Intel SGX

An SGX enclave is a hardware-isolated region of memory created by an application. The CPU enforces strict access control, preventing any software outside the enclave—including the operating system, hypervisor, and system management mode (SMM)—from reading or writing its private memory pages. This isolation is maintained via Memory Encryption Engine (MEE) and CPU-access control checks, establishing a secure perimeter for sensitive code and data.

Remote Attestation is a cryptographic protocol that allows a remote party (a verifier) to cryptographically verify the identity and integrity of an enclave running on a genuine Intel SGX platform. This process proves:

• The software is running inside a genuine Intel SGX enclave.
• The enclave's initial code and data (MRENCLAVE measurement) are exactly as expected and have not been tampered with.
• The platform holds valid attestation keys provisioned by Intel. This enables trusted services to provision secrets (like API keys) directly to a verified enclave.

Sealing is the process by which an enclave encrypts its persistent data for storage outside the enclave (e.g., on disk). The encryption key is derived from either:

• The enclave's identity (MRENCLAVE), making data accessible only to the exact same enclave code version.
• The author's identity (MRSIGNER), allowing data to be accessed by future versions of the enclave from the same developer. This feature allows enclaves to maintain state across restarts and power cycles without exposing sensitive data to the host filesystem.

A core design goal of SGX is to drastically reduce the Trusted Computing Base. The TCB for an SGX-protected application is limited to:

• The application's code inside the enclave.
• The CPU's SGX implementation (microcode and hardware). Crucially, it excludes the entire operating system, hypervisor, BIOS, and system firmware. This architecture mitigates risk by removing millions of lines of complex system software from the trust boundary.

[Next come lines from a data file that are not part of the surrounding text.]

Lemma dequeue_tail (s : cmem) (q : queue) (e : list Z) (els : list (list Z)) (dst : Z) :
  que_rep s q (e :: els) -> mapped (bytes s) dst (q_element_size q) -> que_apart q dst (q_element_size q) ->
  exists q', dequeue q dst s = Ret ((0, q'), put_bytes (blit dst e (bytes s)) s) /\
    que_rep (put_bytes (blit dst e (bytes s)) s) q' els /\
    (q_base q' = q_base q /\ q_element_size q' = q_element_size q /\ q_capacity q' = q_capacity q).
Proof.
  intros Hr Hm Hap. unfold dequeue. rewrite (queue_empty_run _ _ _ Hr).
  rewrite bool_decide_false by done. pose proof (qr_front _ _ _ Hr) as Hf.
  rewrite (que_ele_eq _ _ _ _ Hr Hf), <- slot_0 by done.
  destruct (proj1 (Forall_lookup _ _) (qr_els _ _ _ Hr) 0%nat e eq_refl) as [He _].
  rewrite (M_bind_run _ _ _ _ _ (que_read s q (e :: els) 0 e dst Hr eq_refl Hm Hap)).
  rewrite (umod_step _ _ _ _ Hr Hf). eexists. split; [reflexivity|]. split; [|done].
  apply (que_rep_tail _ _ e). apply que_rep_write; [done|]. by rewrite He.
Qed.

(** [__dequeue] hands out the oldest element and removes it, and
    answers [-ENOENT] exactly when the queue is empty. *)
Theorem dequeue_ok (s : cmem) (q : queue) (els : list (list Z)) (dst : Z) :
  que_rep s q els -> mapped (bytes s) dst (q_element_size q) -> que_apart q dst (q_element_size q) ->
  match els with
  | [] => dequeue q dst s = Ret ((- ENOENT, q), s)
  | e :: els' => exists q' s', dequeue q dst s = Ret ((0, q'), s') /\ que_rep s' q' els' /\ arr (bytes s') dst e
  end.
Proof.
  intros Hr Hm Hap. destruct els as [|e els].
  - unfold dequeue. by rewrite (queue_empty_run _ _ _ Hr).
  - destruct (dequeue_tail s q e els dst Hr Hm Hap) as (q' & E & Hr' & _). eexists q', _. split; [exact E|].
    split; [exact Hr'|apply arr_blit].
Qed.

(** *** A full ring of one-byte elements that wraps *)

Definition que3 : queue := Queue 100 1 2 1 3.
Definition mem_que : cmem := CMem (blit 100 [8; 0; 7] (blit 200 [9] ∅)) (<[100 := 3]> ∅).

Lemma que3_rep : que_rep mem_que que3 [[7]; [8]].
Proof.
  split; cbn [que3 q_base q_element_size q_front q_rear q_capacity]; try done; try lia.
  - split; cbn [mem_que bytes blocks].
    + intros a n [[<- <-]|[_ E]]%lookup_insert_Some; [|by rewrite lookup_empty in E]. split; [lia|].
      apply (arr_mapped _ 100 [8; 0; 7]), arr_blit.
    + intros a n b m [[<- <-]|[_ E]]%lookup_insert_Some; [|by rewrite lookup_empty in E].
      intros [[<- <-]|[_ E]]%lookup_insert_Some; [done|by rewrite lookup_empty in E].
  - repeat (apply Forall_cons; split; [split; [done|byte_list_tac]|]). by apply Forall_nil.
  - intros [|[|i]] e E; [injection E as <-|injection E as <-|done]; apply arr_cons; (split; [done|apply arr_length_0]).
Qed.

Lemma mem_que_200 : arr (bytes mem_que) 200 [9].
Proof. apply arr_cons. split; [done|apply arr_length_0]. Qed.

Lemma enqueue_ok_witness :
  (2 + 1 = 3 /\ @enqueue bump_heap que3 200 mem_que = Ret ((- ENOMEM, que3), mem_que)) \/
  exists q' s', @enqueue bump_heap que3 200 mem_que = Ret ((0, q'), s') /\ que_rep s' q' [[7]; [8]; [9]] /\
    blocks s' !! 100 = blocks mem_que !! 100 /\ (2 + 1 = 3 -> q_base q' <> 100) /\
    (forall a x, bytes mem_que !! a = Some x -> ~ 100 <= a < 100 + 1 * 3 -> bytes s' !! a = Some x).
Proof.
  apply (@enqueue_ok bump_heap mem_que que3 [[7]; [8]] 200 [9] que3_rep); [done|apply mem_que_200|done|byte_list_tac|].
  right. cbn. lia.
Defined.

Lemma dequeue_ok_witness :
  exists q' s', dequeue que3 200 mem_que = Ret ((0, q'), s') /\ que_rep s' q' [[8]] /\ arr (bytes s') 200 [7].
Proof.
  apply (dequeue_ok mem_que que3 [[7]; [8]] 200 que3_rep); [|right; cbn; lia].
  apply (arr_mapped _ 200 [9]), mem_que_200.
Defined.
(* ===== verification/Vmalloc.v ===== *)
(** * Virtual memory areas (mm/vmalloc.c)

    The range below the kernel is cut into areas, kept in address order in
    [vma_list]; the free ones are also in a list per order, the others in a
    tree that maps their addresses to them.  [vinv] is the representation
    invariant.  The components below are reached through interfaces: the
    tree ([AreaTree], with the red-black tree of libs/rb_tree.c as an
    instance), the heap for the descriptors ([VHeap]), the page tables and
    the page allocator (PageTable.v and Page.v themselves). *)

From stdpp Require Import base numbers list gmap sets.
From Stdlib Require Import ZArith Lia ZifyBool ZifyNat.
From S2P Require Import Prelude Bitops Lock ListNode Buddy Page PageTable.

Open Scope Z_scope.

Definition MAX_VMA_ORDER : Z := 20.

(** [struct vm_area] of include/mm.h without its two list nodes; [vm_pages]
    is the address of the array of page pointers. *)
Record vm_area := VmArea {
  vm_start : Z;
  vm_end : Z;
  vm_free : bool;
  vm_pages : option Z;
  nr_pages : Z
}.

(** Node addresses: the heads, and the two nodes of an area. *)
Inductive vloc : Type :=
  | VmaList
  | FreeVmaLists (order : Z)
  | VNode (vma : Z)
  | VFreeNode (vma : Z).

#[export] Instance vloc_eq_dec : EqDecision vloc.
Proof. solve_decision. Defined.
#[export] Instance vloc_countable : Countable vloc.
Proof.
  refine (inj_countable'
    (fun l => match l with
      | VmaList => (0, 0) | FreeVmaLists o => (1, o) | VNode a => (2, a) | VFreeNode a => (3, a) end)
    (fun t => match t.1 with
      | 0 => VmaList | 1 => FreeVmaLists t.2 | 2 => VNode t.2 | _ => VFreeNode t.2 end) _).
  by intros [].
Defined.

(** What the areas need from the tree: [at_inv t X] says that [X] is the set
    of (start, end, value) it holds, [at_room t] that there is memory for one
    more node. *)
Class AreaTree := {
  at_tree : Type;
  at_empty : at_tree;
  at_insert : Z -> Z -> Z -> M at_tree (option Z);
  at_search : Z -> M at_tree (option Z);
  at_value : Z -> M at_tree Z;
  at_remove : Z -> M at_tree Z;
  at_inv : at_tree -> gset (Z * Z * Z) -> Prop;
  at_room : at_tree -> bool;
  at_empty_ok : at_inv at_empty ∅;
  at_insert_ok : forall t X st en v, at_inv t X -> st <= en ->
    (forall a b w, (a, b, w) ∈ X -> b < st \/ en < a) ->
    exists r t', at_insert st en v t = Ret (r, t') /\
      at_inv t' (if at_room t then {[(st, en, v)]} ∪ X else X);
  at_search_ok : forall t X k, at_inv t X -> exists r, at_search k t = Ret (r, t) /\
      match r with
      | Some n => exists a b v, (a, b, v) ∈ X /\ a <= k <= b /\ at_value n t = Ret (v, t)
      | None => forall a b v, (a, b, v) ∈ X -> ~ a <= k <= b
      end;
  at_remove_ok : forall t X k st en v, at_inv t X -> (st, en, v) ∈ X -> st <= k <= en ->
    exists t', at_remove k t = Ret (0, t') /\ at_inv t' (X ∖ {[(st, en, v)]})
}.

(** What [kmalloc] gives for a [struct vm_area] and for an array of page
    pointers, as a function of what is in use; [junk] is what the fields of
    a new area hold, [junk_vma] what an uninitialised pointer holds. *)
Class VHeap := {
  new_vma : gmap Z vm_area -> option Z;
  new_array : gmap Z (list Z) -> Z -> option Z;
  junk : vm_area;
  junk_vma : option Z;
  new_vma_fresh : forall m a, new_vma m = Some a -> m !! a = None;
  new_array_fresh : forall m n a, new_array m n = Some a -> m !! a = None
}.

#[export, refine] Instance vloc_shape : FreeListShape vloc unit := {|
  fl_head := fun _ o => FreeVmaLists o;
  fl_node := VFreeNode;
  fl_zone := fun _ => tt
|}.
Proof.
  - by intros [] o [] o' [= ->].
  - by intros i j [= ->].
  - by intros [] o i.
Defined.

Section Vmalloc.
Context `{AT : AreaTree} `{VH : VHeap}.

(** [kpgdir] is [current->proc->mm->pgdir]; [vpt] holds the page tables and,
    in them, the page allocator. *)
Record vmem := VMem {
  vmas : gmap Z vm_area;
  vnodes : gmap vloc (list_node vloc);
  vma_tree : at_tree;
  vma_lock : Z;
  arrays : gmap Z (list Z);
  vpt : ptm;
  kpgdir : Z
}.

Definition with_vmas (x : gmap Z vm_area) (s : vmem) : vmem :=
  VMem x (vnodes s) (vma_tree s) (vma_lock s) (arrays s) (vpt s) (kpgdir s).
Definition with_vnodes (x : gmap vloc (list_node vloc)) (s : vmem) : vmem :=
  VMem (vmas s) x (vma_tree s) (vma_lock s) (arrays s) (vpt s) (kpgdir s).
Definition with_vtree (x : at_tree) (s : vmem) : vmem :=
  VMem (vmas s) (vnodes s) x (vma_lock s) (arrays s) (vpt s) (kpgdir s).
Definition with_vlock (x : Z) (s : vmem) : vmem :=
  VMem (vmas s) (vnodes s) (vma_tree s) x (arrays s) (vpt s) (kpgdir s).
Definition with_arrays (x : gmap Z (list Z)) (s : vmem) : vmem :=
  VMem (vmas s) (vnodes s) (vma_tree s) (vma_lock s) x (vpt s) (kpgdir s).
Definition with_vpt (x : ptm) (s : vmem) : vmem :=
  VMem (vmas s) (vnodes s) (vma_tree s) (vma_lock s) (arrays s) x (kpgdir s).
(* ===== verification/Schedule.v ===== *)
(** * Threads and the scheduler (schedule/schedule.c)

    Every processor has a run queue, an intrusive list through the threads'
    [sched_node]; the running thread is not on it.  [schedule] is round
    robin: it takes the first thread and puts the one it replaces at the
    end.  The state holds the threads, the kernel stacks that came from
    [kmalloc], the list nodes, the locks, the registers of each processor and
    the file system, in which every thread has a directory.  The model has the one process there is, [init_proc].
    The number of the processor ([cpu_id()]) is an argument. *)

From stdpp Require Import base numbers list gmap sets.
From Stdlib Require Import ZArith Lia ZifyBool ZifyNat.
From S2P Require Import Prelude Bitops Lock ListNode CMem CString KString Fs.

Open Scope Z_scope.

Definition MAX_CPU : Z := 8.
Definition FL_IF : Z := 0x200.
Definition KERNEL_CS : Z := 8.
Definition KERNEL_DS : Z := 16.

Inductive thread_state : Type :=
  | THREAD_INACTIVE | THREAD_SLEEPING | THREAD_RUNNABLE | THREAD_RUNNING | THREAD_EXIT.

#[export] Instance thread_state_eq_dec : EqDecision thread_state.
Proof. solve_decision. Defined.

(** [struct thread_context], the registers saved by [context_switch]. *)
Record thread_context := Context {
  eip : Z; esp : Z; ebx : Z; ecx : Z; edx : Z; esi : Z; edi : Z; ebp : Z
}.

SGX ensures confidentiality and integrity for code and data during execution, even if the host OS is compromised. The CPU decrypts enclave memory pages only within the on-die cache for processing. Main memory (RAM) holds only encrypted contents. This memory encryption protects against physical attacks like cold boot attacks and software attacks from privileged malware. Execution flow and data within the enclave are shielded from observation and tampering.

Communication between an enclave and the untrusted application hosting it occurs through strictly controlled entry points:

• ECALL (Enclave Call): The untrusted application invokes a predefined function inside the enclave.
• OCALL (Out Call): The enclave calls out to an untrusted function in the hosting application, typically to access OS services (e.g., network, filesystem). The CPU manages the transition between trusted and untrusted execution contexts, sanitizing registers to prevent data leakage. This controlled interface is critical for maintaining the enclave's security boundary.

A Side-Channel Attack is a security exploit that infers secret information from a system by analyzing indirect, physical effects of its operation, rather than exploiting software bugs directly. TEEs like SGX must be designed to resist these attacks.

• Exploitable Channels: Attackers measure timing, power consumption, electromagnetic emissions, or cache access patterns to deduce secrets (e.g., cryptographic keys) from within a protected enclave.
• SGX History: SGX has faced several published side-channel attacks (e.g., CacheZoom, Plundervolt) that highlight the difficulty of creating a perfectly isolated execution environment.
• Mitigation: Requires constant hardware and software co-design, including constant-time algorithms, cache flushing, and microcode updates to address new vulnerabilities.